▸ PROBLEM DESCRIPTION
Through the line that contains "(** [errno] values", return the data below exactly, starting at its first line; leave the rest out.

***** DATA EXTRACT

#[export] Set Default Goal Selector "!".

Declare Scope spp_scope.
Delimit Scope spp_scope with spp.
Open Scope Z_scope.
Open Scope spp_scope.

(** ** Fixed-width integers

    A C integer is a [Z]; every operation that may leave the range of its
    type is followed by the conversion to that type. *)

Definition u8 (x : Z) : Z := x mod 2 ^ 8.
Definition u16 (x : Z) : Z := x mod 2 ^ 16.
Definition u32 (x : Z) : Z := x mod 2 ^ 32.
Definition u64 (x : Z) : Z := x mod 2 ^ 64.
Definition i32 (x : Z) : Z := (x + 2 ^ 31) mod 2 ^ 32 - 2 ^ 31.

Definition is_u8 (x : Z) : Prop := 0 <= x < 2 ^ 8.
Definition is_u16 (x : Z) : Prop := 0 <= x < 2 ^ 16.
Definition is_u32 (x : Z) : Prop := 0 <= x < 2 ^ 32.
Definition is_u64 (x : Z) : Prop := 0 <= x < 2 ^ 64.

(** [errno] values the modelled code returns (Linux, x86_64). *)
Definition ENOENT : Z := 2.
Definition ENOMEM : Z := 12.
Definition EBUSY : Z := 16.
Definition EEXIST : Z := 17.
Definition ENODEV : Z := 19.
Definition EINVAL : Z := 22.
Definition ENOSPC : Z := 28.
Definition ENOTSUP : Z := 95.
Definition ENOBUFS : Z := 105.
Definition EDQUOT : Z := 122.

(** C truth values. *)
Definition c_bool (b : bool) : Z := if b then 1 else 0.

Lemma u8_range x : is_u8 (u8 x).
Proof. apply Z.mod_pos_bound; lia. Qed.
Lemma u16_range x : is_u16 (u16 x).
Proof. apply Z.mod_pos_bound; lia. Qed.
Lemma u32_range x : is_u32 (u32 x).
Proof. apply Z.mod_pos_bound; lia. Qed.
Lemma u64_range x : is_u64 (u64 x).
Proof. apply Z.mod_pos_bound; lia. Qed.
Lemma u8_small x : is_u8 x → u8 x = x.
Proof. intros; by apply Z.mod_small. Qed.
Lemma u16_small x : is_u16 x → u16 x = x.
Proof. intros; by apply Z.mod_small. Qed.
Lemma u32_small x : is_u32 x → u32 x = x.
Proof. intros; by apply Z.mod_small. Qed.
Lemma u64_small x : is_u64 x → u64 x = x.
Proof. intros; by apply Z.mod_small. Qed.

Lemma u32_idemp x : u32 (u32 x) = u32 x.
Proof. apply u32_small, u32_range. Qed.
Lemma u32_add_l x y : u32 (u32 x + y) = u32 (x + y).
Proof. apply Zplus_mod_idemp_l. Qed.
Lemma u32_add_r x y : u32 (x + u32 y) = u32 (x + y).
Proof. apply Zplus_mod_idemp_r. Qed.
Lemma u32_sub_l x y : u32 (u32 x - y) = u32 (x - y).
Proof. apply Zminus_mod_idemp_l. Qed.
Lemma u32_sub_r x y : u32 (x - u32 y) = u32 (x - y).
Proof. apply Zminus_mod_idemp_r. Qed.

(** Two 32-bit images of numbers that are less than [2^32] apart coincide
    only for equal numbers: what makes index comparison modulo [2^32] exact. *)
Lemma u32_inj_near x y : 0 <= y - x < 2 ^ 32 → u32 x = u32 y → x = y.
Proof.
  intros Hd He.
  assert (Hz : u32 (y - x) = 0).
  { unfold u32 in *. rewrite Zminus_mod, He, Z.sub_diag. done. }
  rewrite u32_small in Hz by done. lia.
Qed.

(** The low [k] bits of a 32-bit index do not depend on its wrap-around. *)
Lemma u32_mod_pow2 x k : 0 <= k <= 32 → u32 x mod 2 ^ k = x mod 2 ^ k.
Proof.
  intros Hk. unfold u32. apply Z.mod_mod_divide.
  exists (2 ^ (32 - k)). rewrite <- Z.pow_add_r by lia. f_equal; lia.
Qed.

Lemma land_mask x k : 0 <= k → Z.land x (2 ^ k - 1) = x mod 2 ^ k.
Proof. intros. rewrite Z.sub_1_r, <- Z.ones_equiv. by apply Z.land_ones. Qed.

(** [x & (x - 1)] is 0 exactly for powers of two. *)
Lemma land_pred_pow2 x : 0 < x → Z.land (x - 1) x = 0 → ∃ k, 0 <= k ∧ x = 2 ^ k.
Proof.
  intros Hx H. exists (Z.log2 x). split; [apply Z.log2_nonneg|].
  destruct (Z.log2_spec x ltac:(lia)) as [Hlo Hhi].
  destruct (Z.eq_dec x (2 ^ Z.log2 x)) as [|Hne]; [done|exfalso].
  assert (Hl : Z.log2 (x - 1) = Z.log2 x) by (apply Z.log2_unique; [apply Z.log2_nonneg|lia]).
  assert (Z.testbit (Z.land (x - 1) x) (Z.log2 x) = true) as Hb.
  { rewrite Z.land_spec, Z.bit_log2 by lia. rewrite <- Hl, Z.bit_log2; [done|].
    pose proof (Z.pow_pos_nonneg 2 (Z.log2 x) ltac:(lia) (Z.log2_nonneg x)). lia. }
  rewrite H, Z.bits_0 in Hb. done.
Qed.
Lemma land_pred_pow2_0 k : 0 <= k → Z.land (2 ^ k) (2 ^ k - 1) = 0.
Proof. intros Hk. rewrite land_mask by done. apply Z.mod_same. pose proof (Z.pow_pos_nonneg 2 k). lia. Qed.

Lemma i32_small x : - 2 ^ 31 <= x < 2 ^ 31 → i32 x = x.
Proof. intros. unfold i32. rewrite Z.mod_small; lia. Qed.

Create HintDb spp.
#[export] Hint Resolve u8_range u16_range u32_range u64_range : spp.
Create Rewrite HintDb u32.
#[export] Hint Rewrite u32_idemp u32_add_l u32_add_r u32_sub_l u32_sub_r : u32.

(** ** C arrays

    An array is the list of its cells. An access outside of it is
    undefined behaviour, which the model reports as [None]. *)

Section arrays.
Context {A : Type}.
Implicit Types (t : list A) (i : Z) (x : A).

Definition load t i : option A := if decide (0 <= i) then t !! Z.to_nat i else None.
Definition store t i x : option (list A) :=
  if decide (0 <= i < Z.of_nat (length t)) then Some (<[Z.to_nat i := x]> t) else None.

Lemma load_in t i : 0 <= i < Z.of_nat (length t) → ∃ x, load t i = Some x ∧ t !! Z.to_nat i = Some x.
Proof.
  intros Hi. unfold load. rewrite decide_True by lia.
  destruct (lookup_lt_is_Some_2 t (Z.to_nat i)) as [x Hx]; [lia|]. eauto.
Qed.
Lemma load_nat t (k : nat) : load t (Z.of_nat k) = t !! k.
Proof. unfold load. rewrite decide_True by lia. by rewrite Nat2Z.id. Qed.
Lemma load_out t i : i < 0 ∨ Z.of_nat (length t) <= i → load t i = None.
Proof.
  intros Hi. unfold load. case_decide; [|done]. apply lookup_ge_None_2. lia.
Qed.
Lemma store_in t i x : 0 <= i < Z.of_nat (length t) → store t i x = Some (<[Z.to_nat i := x]> t).
Proof. intros. unfold store. by rewrite decide_True. Qed.
Lemma store_out t i x : i < 0 ∨ Z.of_nat (length t) <= i → store t i x = None.
Proof. intros. unfold store. rewrite decide_False by lia. done. Qed.
Lemma store_length t i x t' : store t i x = Some t' → length t' = length t.
Proof. unfold store. case_decide; intros [= <-]. apply length_insert. Qed.
Lemma load_Some t i x : load t i = Some x → 0 <= i ∧ t !! Z.to_nat i = Some x.
Proof. unfold load. case_decide; naive_solver. Qed.
Lemma store_Some t i x t' : store t i x = Some t' → 0 <= i < Z.of_nat (length t) ∧ t' = <[Z.to_nat i := x]> t.
Proof. unfold store. case_decide; intros [= <-]. done. Qed.
End arrays.

Lemma elem_of_concat {A} (x : A) ls : x ∈ concat ls ↔ ∃ l, l ∈ ls ∧ x ∈ l.
Proof. rewrite !list_elem_of_In, in_concat. by setoid_rewrite list_elem_of_In. Qed.

(** ** Loops

    [while fuel cond body s] runs [while (cond) body] from [s]. [None] is an
    undefined access in the body, or more than [fuel] iterations;
    [while_total] is the rule that excludes both. *)

Section loops.
Context {S : Type}.

Fixpoint while (fuel : nat) (cond : S → bool) (body : S → option S) (s : S) : option S :=
  if cond s then
    match fuel with
    | O => None
    | Datatypes.S f => body s ≫= while f cond body
    end
  else Some s.

Lemma while_done fuel cond body s : cond s = false → while fuel cond body s = Some s.
Proof. destruct fuel; simpl; by intros ->. Qed.

Lemma while_total (I : S → Prop) (m : S → nat) cond body :
  (∀ s, I s → cond s = true → ∃ s', body s = Some s' ∧ I s' ∧ (m s' < m s)%nat) →
  ∀ fuel s, I s → (m s <= fuel)%nat →
  ∃ s', while fuel cond body s = Some s' ∧ I s' ∧ cond s' = false.
Proof.
  intros Hstep fuel. induction fuel as [|f IH]; intros s Hs Hm; simpl.
  all: destruct (cond s) eqn:Hc; [|eauto].
  all: destruct (Hstep s Hs Hc) as (s' & Hb & Hs' & Hlt).
  - lia.
  - rewrite Hb. simpl. apply IH; [done|lia].
Qed.
End loops.

(** ** Structures

    [r <| f := v |>] is the C assignment [r.f = v] on a record value. A record
    type is [Updatable] when its expansion into constructor and fields is
    given; the update of a field abstracts the field in that expansion. *)

Class Updatable (R : Type) := expand : R → R.
Class Field {R T : Type} (f : R → T) := alter_field : (T → T) → R → R.

Ltac make_field :=
  match goal with
  | |- @Field ?R ?T ?f =>
      let e := eval cbv beta delta [expand] in (expand : R → R) in
      let e := eval hnf in e in
      match eval pattern f in e with
      | ?g _ => exact (λ (h : T → T), g (λ r : R, h (f r)))
      end
  end.
#[export] Hint Extern 1 (Field _) => make_field : typeclass_instances.

Notation "r <| f := v |>" := (alter_field (f := f) (λ _, v) r)
  (at level 1, left associativity, format "r  <| f  :=  v |>") : spp_scope.

(** ** Tactics *)

(** Case analysis on every test of the goal, arithmetic ones reflected. *)
Ltac tests :=
  repeat match goal with
  | |- context [if decide ?P then _ else _] => case_decide
  | |- context [if Z.eqb ?a ?b then _ else _] => destruct (Z.eqb_spec a b)
  | |- context [if Z.ltb ?a ?b then _ else _] => destruct (Z.ltb_spec a b)
  | |- context [if Z.leb ?a ?b then _ else _] => destruct (Z.leb_spec a b)
  end.

(** Splits the binds of an option computation known to succeed. *)
Ltac binds :=
  repeat match goal with
  | H : _ ≫= _ = Some _ |- _ => apply bind_Some in H as (? & ? & H)
  | H : Some _ = Some _ |- _ => injection H as H
  | p : _ * _ |- _ => destruct p
  end; simpl in *.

**********

▸ FINISHED EXERCISE
#[export] Set Default Goal Selector "!".

Declare Scope spp_scope.
Delimit Scope spp_scope with spp.
Open Scope Z_scope.
Open Scope spp_scope.

(** ** Fixed-width integers

    A C integer is a [Z]; every operation that may leave the range of its
    type is followed by the conversion to that type. *)

Definition u8 (x : Z) : Z := x mod 2 ^ 8.
Definition u16 (x : Z) : Z := x mod 2 ^ 16.
Definition u32 (x : Z) : Z := x mod 2 ^ 32.
Definition u64 (x : Z) : Z := x mod 2 ^ 64.
Definition i32 (x : Z) : Z := (x + 2 ^ 31) mod 2 ^ 32 - 2 ^ 31.

Definition is_u8 (x : Z) : Prop := 0 <= x < 2 ^ 8.
Definition is_u16 (x : Z) : Prop := 0 <= x < 2 ^ 16.
Definition is_u32 (x : Z) : Prop := 0 <= x < 2 ^ 32.
Definition is_u64 (x : Z) : Prop := 0 <= x < 2 ^ 64.

(** [errno] values the modelled code returns (Linux, x86_64). *)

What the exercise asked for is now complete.